Benefits of Carbs
We’ve touched on macronutrients (macros) before, but as a quick refresher, there are three macros: carbohydrates, protein and fat.
Today, let’s talk about carbs!
It’s often thought that carbs cause weight gain, so a lot of people are opting for diets that heavily reduce their carbohydrate intake. These modern diets each have their merits, however, it is important to remember that you need SOME carbs on a healthy diet! Carbs provide energy for our bodies to run on, so if you wiped out all the carbs from your diet, you probably would be feeling tired and foggy. When consumed, carbs are broken down by the body into glucose, the primary fuel that gives us the energy needed for mental and physical tasks and activities.

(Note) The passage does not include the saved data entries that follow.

(* @src C/xunlei_test/xl_usb_mng.c:942-966 mnt_sdcard_get_partition_count *)
Definition mnt_sdcard_get_partition_count (st : part_state) (nUSBDiskID : Z) : outcome Z :=
  count_loop (S (size (part_heap st))) (part_heap st) "/dev/mmc" nUSBDiskID (s_psPartHead st) 0.

(** Copying the matching partitions into an array of [nPartCnt] elements;
    [out] are the elements written so far. *)
(* @src C/xunlei_test/xl_usb_mng.c:327-349 mnt_usb_read_partition_from_list *)
Fixpoint read_loop (fuel : nat) (h : heap St_xl_partition_info) (kind : string)
    (nUSBDiskID nPartCnt : Z) (pTmpNode : option nat) (out : list St_xl_partition_info)
    (eError : EN_ERROR_NUM) : outcome (EN_ERROR_NUM * list St_xl_partition_info) :=
  match pTmpNode, fuel with
  | None, _ => Ret (eError, out)
  | Some _, O => Fault OutOfFuel
  | Some _, S fuel =>
      '(x, n) ← load h pTmpNode;
      if part_matches kind nUSBDiskID (val n) then
        _ ← require (bool_decide (Z.of_nat (length out) < nPartCnt)) OutOfBounds;
        let out := out ++ [val n] in
        if bool_decide (Z.of_nat (length out) > nPartCnt) then Ret (EN_ERROR_FAILED, out)
        else read_loop fuel h kind nUSBDiskID nPartCnt (m_pNext n) out EN_OK
      else read_loop fuel h kind nUSBDiskID nPartCnt (m_pNext n) out eError
  end.

Definition read_from_list (kind : string) (st : part_state) (nUSBDiskID nPartCnt : Z)
    : outcome (EN_ERROR_NUM * list St_xl_partition_info) :=
  match s_psPartHead st with
  | None => Ret (EN_NULL_P, [])
  | Some _ => read_loop (S (size (part_heap st))) (part_heap st) kind nUSBDiskID nPartCnt
                (s_psPartHead st) [] EN_ERROR_FAILED
  end.

(* @src C/xunlei_test/xl_usb_mng.c:318-351 mnt_usb_read_partition_from_list *)
Definition mnt_usb_read_partition_from_list := read_from_list "/dev/sd".

(* @src C/xunlei_test/xl_usb_mng.c:214-247 mnt_sdcard_read_partition_from_list *)
Definition mnt_sdcard_read_partition_from_list := read_from_list "/dev/mmc".

(** What a read gives back: the result, [*pnCnt] if it was stored, and the
    array, if any. *)
Record read_result := ReadResult {
  rd_error : EN_ERROR_NUM;
  rd_cnt : option Z;
  rd_data : option (list St_xl_partition_info);
}.

(** The body shared by the two functions, which differ in the calls they make. *)
Definition read_partition
    (count : part_state -> Z -> outcome Z)
    (read : part_state -> Z -> Z -> outcome (EN_ERROR_NUM * list St_xl_partition_info))
    (usb : usb_state) (st : part_state) (nUSBDiskID : Z) : outcome read_result :=
  eError ← mnt_usb_check_disk_id usb nUSBDiskID;
  if bool_decide (eError <> EN_OK) then Ret (ReadResult EN_ERROR_UNKNOW (Some 0) None) else
  nPartitionCnt ← count st nUSBDiskID;
  if bool_decide (nPartitionCnt = 0)
  then Ret (ReadResult EN_ERROR_FAILED (Some nPartitionCnt) None) else
  if negb memory then Ret (ReadResult EN_ERROR_NO_MEMORY None None) else
  '(eError, data) ← read st nUSBDiskID nPartitionCnt;
  Ret (ReadResult eError (Some nPartitionCnt) (Some data)).

(* @src C/xunlei_test/xl_usb_mng.c:262-316 mnt_usb_read_partition *)
Definition mnt_usb_read_partition :=
  read_partition mnt_usb_get_partition_count mnt_usb_read_partition_from_list.

(* @src C/xunlei_test/xl_usb_mng.c:158-212 mnt_sdcard_read_partition *)
Definition mnt_sdcard_read_partition :=
  read_partition mnt_sdcard_get_partition_count mnt_sdcard_read_partition_from_list.

(* @src C/xunlei_test/xl_usb_mng.c:1343-1355 mnt_is_usb_insert *)
Definition mnt_is_usb_insert (st : part_state) : outcome bool :=
  nPartitionCnt ← mnt_usb_get_partition_count st ALL_USB_DISK;
  Ret (negb (bool_decide (nPartitionCnt = 0))).

End Operations.

(** ** The system underneath

    What the module asks of the kernel and the shell. *)

(** [statfs] of a directory. *)
Record statfs_info := Statfs {
  f_type : Z;
  f_bsize : Z;
  f_blocks : Z;
  f_bfree : Z;
}.

Record environment := Env {
  env_dev : gset string;               (* the files under /dev *)
  env_block : gset string;             (* the directories under /sys/block *)
  mount_log : string -> option (list Z); (* what [cat /proc/mounts | grep disk] leaves
                                            in the log of the disk *)
  statfs : list Z -> option statfs_info;
  device_bytes : string -> option (list Z); (* what [fopen] of a partition reads *)
}.

(** ** Partitions under /dev *)

(** One of the two loops of [mnt_usb_get_partition_cnt]; [sep] comes between the
    disk and the number. *)
(* @src C/xunlei_test/xl_usb_mng.c:438-450 mnt_usb_get_partition_cnt *)
Fixpoint partition_loop (n : nat) (dev : gset string) (dev_name sep : string)
    (nIndex nCount max_index : Z) : Z * Z :=
  match n with
  | O => (nCount, max_index)
  | S n =>
      if bool_decide (access dev ("/dev/" +:+ dev_name +:+ sep +:+ pretty nIndex) = 0)
      then partition_loop n dev dev_name sep (nIndex + 1) (nCount + 1) nIndex
      else partition_loop n dev dev_name sep (nIndex + 1) nCount max_index
  end.

(** The result and [*pMaxPartIndex], which is left alone on failure. *)
(* @src C/xunlei_test/xl_usb_mng.c:415-473 mnt_usb_get_partition_cnt *)
Definition mnt_usb_get_partition_cnt (env : environment) (dev_name : string)
    (pMaxPartIndex : Z) : Z * Z :=
  if bool_decide (("/sys/block/" +:+ dev_name) ∉ env_block env) then (-1, pMaxPartIndex) else
  if String.prefix "sd" dev_name then partition_loop 64 (env_dev env) dev_name "" 0 0 0
  else if String.prefix "mmcblk" dev_name then partition_loop 64 (env_dev env) dev_name "p" 0 0 0
  else (0, 0).

(** ** The mount log *)

(** At most [n] bytes, up to and with the end of the line. *)
Fixpoint take_line (n : nat) (s : list Z) : list Z * list Z :=
  match n, s with
  | S n, c :: s =>
      if bool_decide (c = 10) then ([c], s)
      else let '(line, rest) := take_line n s in (c :: line, rest)
  | _, _ => ([], s)
  end.

(** [fgets(buf, n, fd)]: the line read and the rest of the file. *)
Definition fgets (n : nat) (fd : list Z) : option (list Z * list Z) :=
  match fd with [] => None | _ => Some (take_line (n - 1) fd) end.

(** [strchr(s, c)] as an offset; [s] ends at its first zero byte. *)
Fixpoint strchr (c : Z) (s : list Z) : option nat :=
  match s with
  | [] => None
  | x :: s =>
      if bool_decide (x = c) then Some O
      else if bool_decide (x = 0) then None
      else S <$> strchr c s
  end.

(** [strncpy(dst, s, info - s)] into a cleared array of [size] bytes, [info] a
    pointer into [s]. A null [info] makes the length enormous, and an array
    filled to the end is not a string any more: both leave the array. *)
Definition copy_word (size : nat) (s : list Z) (info : option nat) : outcome (list Z) :=
  match info with
  | None => Fault OutOfBounds
  | Some n => _ ← require (bool_decide (n < size)%nat) OutOfBounds; Ret (take n s)
  end.

(** [None]: not the line of this partition. *)
(* @src C/xunlei_test/xl_usb_mng.c:772-800 parsing_mount_log *)
Definition parsing_mount_log (buf : list Z) (szPartName : string) : outcome (option (list Z)) :=
  let info := strchr 32 buf in
  devname ← copy_word 32 buf info;
  if bool_decide (devname = str_bytes szPartName) then
    let tmpbuf := drop (S (length devname)) buf in
    dir ← copy_word 256 tmpbuf (strchr 32 tmpbuf);
    Ret (Some dir)
  else Ret None.

(** The mount directory and its line number. *)
(* @src C/xunlei_test/xl_usb_mng.c:739-756 mnt_usb_get_mount_path *)
Fixpoint mount_path_loop (fuel : nat) (fd : list Z) (szPartName : string) (i : Z)
    : outcome (option (list Z * Z)) :=
  match fuel with
  | O => Fault OutOfFuel
  | S fuel =>
      match fgets 1024 fd with
      | None => Ret None
      | Some (buf, fd) =>
          eError ← parsing_mount_log buf szPartName;
          match eError with
          | Some dir => Ret (Some (dir, i))
          | None => mount_path_loop fuel fd szPartName (i + 1)
          end
      end
  end.

(* @src C/xunlei_test/xl_usb_mng.c:723-759 mnt_usb_get_mount_path *)
Definition mnt_usb_get_mount_path (env : environment) (szDevName szPartName : string)
    : outcome (option (list Z * Z)) :=
  match mount_log env szDevName with
  | None => Ret None
  | Some fd => mount_path_loop (S (length fd)) fd szPartName 0
  end.
Lemma text_f_within p n k d : valid d -> 0 <= n -> within n d -> n * 10 ^ Z.of_nat p < 10 ^ k -> 1 <= k ->
  Z.of_nat (length (text_f p d)) <= Z.max (Z.of_nat p + 1) k + 2.
Proof.
  intros Hv Hn Hw Hk H1. destruct d as [s|s| |s m e]; [| done| |].
  - cbn [text_f]. rewrite length_app. pose proof (point_length p 0 1 ltac:(lia) ltac:(lia)). destruct s; cbn [minus length]; lia.
  - change (text_f p S754_nan) with (str_bytes "nan"). change (length (str_bytes "nan")) with 3%nat. lia.
  - by apply text_f_finite with (c := n).
Qed.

So, whilst it’s okay to reduce the amount of carbs in your diet, don’t fully eradicate them! Instead, you can try to be mindful of the types of carbs you’re eating. Try to swap out your simple carbohydrate foods with complex carbohydrate foods.
What’s simple and what’s complex?
Simple carbs are refined foods such as white bread, white rice and chips, as these foods have been stripped of their outside grain (the part which contains fibre, and other important vitamins) which makes glucose levels spike quickly.
Complex carbs contain that fibre, such as brown bread, brown rice, legumes, and oats, which raise blood glucose slowly, requiring less insulin and keeping you full for longer.
Even though carbohydrates are an important part of a well-balanced diet, it’s important to maintain moderation and balance with all of your macronutrients.